(* ===== verification/Passwords.v ===== *)
(** * Passwords

    Models the password operations of [tenant/service_user.go]: the strength
    check over the runes of a string, and setting and comparing passwords.
    The tables behind [unicode.IsNumber], [unicode.IsUpper] and
    [unicode.IsLower] and the hash of [golang.org/x/crypto/bcrypt] are
    parameters. *)
From S2P Require Import Prelude Platform Authz Tenant TenantSvc.
From stdpp Require Import gmap.
#[global] Open Scope Z_scope.

Module Passwords.
Import Errors Authz Tenant TenantSvc.
Local Open Scope tenant_scope.

(** ** The runes of a string *)

Definition RuneError : Z := 65533.
Definition cont (lo hi b : Z) : bool := (lo <=? b) && (b <=? hi).

(** [utf8.DecodeRuneInString]: the rune and its width. *)
Definition DecodeRune (s : text) : Z * nat :=
  match s with
  | [] => (RuneError, 0%nat)
  | b0 :: s =>
    if b0 <? 128 then (b0, 1%nat)
    else match s with
    | b1 :: s =>
      if cont 194 223 b0 then
        if cont 128 191 b1 then (Z.land b0 31 * 64 + Z.land b1 63, 2%nat) else (RuneError, 1%nat)
      else match s with
      | b2 :: s =>
        let lo := if b0 =? 224 then 160 else 128 in
        let hi := if b0 =? 237 then 159 else 191 in
        if cont 224 239 b0 then
          if cont lo hi b1 && cont 128 191 b2
          then (Z.land b0 15 * 4096 + Z.land b1 63 * 64 + Z.land b2 63, 3%nat) else (RuneError, 1%nat)
        else match s with
        | b3 :: _ =>
          let lo := if b0 =? 240 then 144 else 128 in
          let hi := if b0 =? 244 then 143 else 191 in
          if cont 240 244 b0 && cont lo hi b1 && cont 128 191 b2 && cont 128 191 b3
          then (Z.land b0 7 * 262144 + Z.land b1 63 * 4096 + Z.land b2 63 * 64 + Z.land b3 63, 4%nat)
          else (RuneError, 1%nat)
        | [] => (RuneError, 1%nat)
        end
      | [] => (RuneError, 1%nat)
      end
    | [] => (RuneError, 1%nat)
    end
  end.

(** [for _, r := range s]; every round consumes a byte. *)
Fixpoint runes_loop (fuel : nat) (s : text) : list Z :=
  match fuel, s with
  | S f, _ :: _ => let '(r, n) := DecodeRune s in r :: runes_loop f (drop n s)
  | _, _ => []
  end.
Definition runes (s : text) : list Z := runes_loop (length s) s.

(** ** Strength *)

Definition MinPasswordLen : nat := 8.
Definition MaxPasswordLen : nat := 72.
Definition SpecialChars : text := bytes "!@#$%^&*()_+".

(** [errors.Join]: none when the list is empty; otherwise the first error
    stands for the joined one, as it does for [errors.As]. *)
Definition Join (es : list error) : option error := head es.

Fixpoint Repeat (s : text) (n : nat) : text := match n with O => [] | S n => s ++ Repeat s n end.

Section Strength.
Context (IsNumber IsUpper IsLower : Z -> bool).

Definition classes : list (Z -> bool) :=
  [IsNumber; IsUpper; IsLower; fun r => List.existsb (fun s => s =? r) SpecialChars].

(** The number of classes with a rune in the string. *)
Definition count_classes (s : text) : nat :=
  length (List.filter (fun f => List.existsb f (runes s)) classes).

(** The division by the length of the password panics on an empty one. *)
Definition IsPasswordStrong (password : text) (doCheck : bool) : outcome (option error) :=
  let l := length password in
  let eSlice := if ((l <? MinPasswordLen) || (MaxPasswordLen <? l))%nat then [EPasswordLength] else [] in
  if doCheck then
    if (l =? 0)%nat then Panic
    else
      let constLenPassword := take MaxPasswordLen (Repeat password (1 + MaxPasswordLen / l)) in
      let eSlice := if (count_classes constLenPassword <? 3)%nat then eSlice ++ [EPasswordChars] else eSlice in
      Ret (Join eSlice)
  else Ret (Join eSlice).

(** ** Setting and comparing *)

(** [strongPasswords] of the service; bcrypt's hash and comparison. *)
Context (strongPasswords : bool) (GenerateFromPassword : text -> text + error)
  (CompareHashAndPassword : text -> text -> bool).

(** A panic ends the request before it has changed anything. *)
Definition panic : error := Plain "panic".

Definition UserSvc_SetPassword (userID : ID) (password : text) : M unit :=
  match IsPasswordStrong password strongPasswords with
  | Ret (Some e) => throw e
  | Fail msg => throw (Plain msg)
  | Panic => throw panic
  | Ret None =>
    do passHash <- lift (GenerateFromPassword password);
    store_password userID passHash
  end.

Definition comparePasswordNoStrengthCheck (userID : ID) (password : text) : M unit :=
  do hash <- stored_password userID;
  if CompareHashAndPassword hash password then ret tt else throw EIncorrectPassword.

Definition ComparePassword (userID : ID) (password : text) : M unit :=
  do err <- try (comparePasswordNoStrengthCheck userID password);
  match IsPasswordStrong password strongPasswords, err with
  | Panic, _ => throw panic
  | Ret (Some e), Ok _ => throw (default e (Join [EPasswordChangeRequired; e]))
  | _, Ok _ => ret tt
  | _, Err e => throw e
  end.

Definition CompareAndSetPassword (userID : ID) (old new : text) : M unit :=
  do_ comparePasswordNoStrengthCheck userID old;
  UserSvc_SetPassword userID new.

(** ** Properties *)

Lemma IsPasswordStrong_weak_check password :
  IsPasswordStrong password false = Ret None <-> (8 <= length password <= 72)%nat.
Proof.
  unfold IsPasswordStrong, Join, MinPasswordLen, MaxPasswordLen.
  destruct (Nat.ltb_spec (length password) 8), (Nat.ltb_spec 72 (length password)); cbn; split; intros; try done; lia.
Qed.

(** Checking the strength of an empty password panics: the repetition count is
    a division by its length. *)
Lemma IsPasswordStrong_panics password doCheck :
  IsPasswordStrong password doCheck = Panic <-> password = [] /\ doCheck = true.
Proof.
  unfold IsPasswordStrong. destruct doCheck; [destruct password as [|c p]; cbn [length Nat.eqb]|]; split; intros H;
    first [discriminate H|destruct H; discriminate|split; reflexivity|reflexivity].
Qed.

Lemma store_password_run id u h w :
  tenant_ok (w_kv w) -> users (w_kv w) !! id = Some u ->
  store_password id h w = (Ok tt, MkWorld (set_passwords (insert id h) (w_kv w)) (w_calls w)).
Proof.
  intros Hok Hu. destruct (GetUser_run id u w Hok Hu) as [Hg Hv]. apply Update_run. unfold bind at 1, try. rewrite Hg.
  unfold SetPassword, bind. by rewrite encode_ID_valid by done.
Qed.

Lemma stored_password_run id u h w :
  tenant_ok (w_kv w) -> users (w_kv w) !! id = Some u -> passwords (w_kv w) !! id = Some h ->
  stored_password id w = (Ok h, w).
Proof.
  intros Hok Hu Hp. destruct (GetUser_run id u w Hok Hu) as [Hg Hv]. apply View_run. unfold bind at 1, try at 1. rewrite Hg.
  unfold bind, try, GetPassword, bind. rewrite encode_ID_valid by done. cbn. by rewrite Hp.
Qed.

(** A password that passes the strength check and is hashed is stored for an
    existing user; comparing accepts exactly the passwords that bcrypt matches
    with the hash, so the password itself, and [CompareAndSetPassword] with a
    wrong old password changes nothing. *)
Theorem SetPassword_compares id u password h w :
  tenant_ok (w_kv w) -> users (w_kv w) !! id = Some u ->
  (forall p q, GenerateFromPassword p = inl q -> CompareHashAndPassword q p = true) ->
  IsPasswordStrong password strongPasswords = Ret None -> GenerateFromPassword password = inl h ->
  let w' := MkWorld (set_passwords (insert id h) (w_kv w)) (w_calls w) in
  UserSvc_SetPassword id password w = (Ok tt, w') /\ tenant_ok (w_kv w') /\
  ComparePassword id password w' = (Ok tt, w') /\
  forall p new, CompareHashAndPassword h p = false -> CompareAndSetPassword id p new w' = (Err EIncorrectPassword, w').
Proof.
  intros Hok Hu Hb Hs Hh w'. pose proof (store_password_run id u h w Hok Hu) as Hst.
  pose proof (store_password_preserves id h w Hok) as Hok'. rewrite Hst in Hok'. cbn [snd] in Hok'.
  assert (Hget : stored_password id w' = (Ok h, w')).
  { apply (stored_password_run id u); [done|done|]. cbn. by rewrite lookup_insert_eq. }
  split_and!; [|done| |].
  - unfold UserSvc_SetPassword. rewrite Hs, Hh. exact Hst.
  - unfold ComparePassword, bind at 1, try, comparePasswordNoStrengthCheck, bind. rewrite Hget, (Hb _ _ Hh), Hs. done.
  - intros p new Hp. unfold CompareAndSetPassword, comparePasswordNoStrengthCheck, bind. by rewrite Hget, Hp.
Qed.
End Strength.

(** A hash that marks its input, and ASCII letters. *)
Lemma SetPassword_compares_witness :
  exists w', UserSvc_SetPassword (cont 48 57) (cont 65 90) (cont 97 122) true (fun p => inl (1 :: p)) 4097 (bytes "Secret42!") sample_world
      = (Ok tt, w') /\
    ComparePassword (cont 48 57) (cont 65 90) (cont 97 122) true (fun h p => bool_decide (h = 1 :: p)) 4097 (bytes "Secret42!") w' = (Ok tt, w').
Proof.
  destruct (SetPassword_compares (cont 48 57) (cont 65 90) (cont 97 122) true (fun p => inl (1 :: p))
    (fun h p => bool_decide (h = 1 :: p)) 4097 (MkUser 4097 (bytes "rob") [] Active) (bytes "Secret42!")
    (1 :: bytes "Secret42!") sample_world sample_ok) as (H1 & _ & H2 & _).
  - vm_compute. reflexivity.
  - intros p q E. apply bool_decide_eq_true_2. congruence.
  - vm_compute. reflexivity.
  - reflexivity.
  - eexists. split; [exact H1|exact H2].
Defined.
End Passwords.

● **Directions**
From the line containing "Definition MaxPasswordLen : nat := 72." down to the line containing "match IsPasswordStrong password strongPasswords with" in the material above, reproduce every line exactly, including the two end lines.

● **The completed task**
Definition MaxPasswordLen : nat := 72.
Definition SpecialChars : text := bytes "!@#$%^&*()_+".

(** [errors.Join]: none when the list is empty; otherwise the first error
    stands for the joined one, as it does for [errors.As]. *)
Definition Join (es : list error) : option error := head es.

Fixpoint Repeat (s : text) (n : nat) : text := match n with O => [] | S n => s ++ Repeat s n end.

Section Strength.
Context (IsNumber IsUpper IsLower : Z -> bool).

Definition classes : list (Z -> bool) :=
  [IsNumber; IsUpper; IsLower; fun r => List.existsb (fun s => s =? r) SpecialChars].

(** The number of classes with a rune in the string. *)
Definition count_classes (s : text) : nat :=
  length (List.filter (fun f => List.existsb f (runes s)) classes).

(** The division by the length of the password panics on an empty one. *)
Definition IsPasswordStrong (password : text) (doCheck : bool) : outcome (option error) :=
  let l := length password in
  let eSlice := if ((l <? MinPasswordLen) || (MaxPasswordLen <? l))%nat then [EPasswordLength] else [] in
  if doCheck then
    if (l =? 0)%nat then Panic
    else
      let constLenPassword := take MaxPasswordLen (Repeat password (1 + MaxPasswordLen / l)) in
      let eSlice := if (count_classes constLenPassword <? 3)%nat then eSlice ++ [EPasswordChars] else eSlice in
      Ret (Join eSlice)
  else Ret (Join eSlice).

(** ** Setting and comparing *)

(** [strongPasswords] of the service; bcrypt's hash and comparison. *)
Context (strongPasswords : bool) (GenerateFromPassword : text -> text + error)
  (CompareHashAndPassword : text -> text -> bool).

(** A panic ends the request before it has changed anything. *)
Definition panic : error := Plain "panic".

Definition UserSvc_SetPassword (userID : ID) (password : text) : M unit :=
  match IsPasswordStrong password strongPasswords with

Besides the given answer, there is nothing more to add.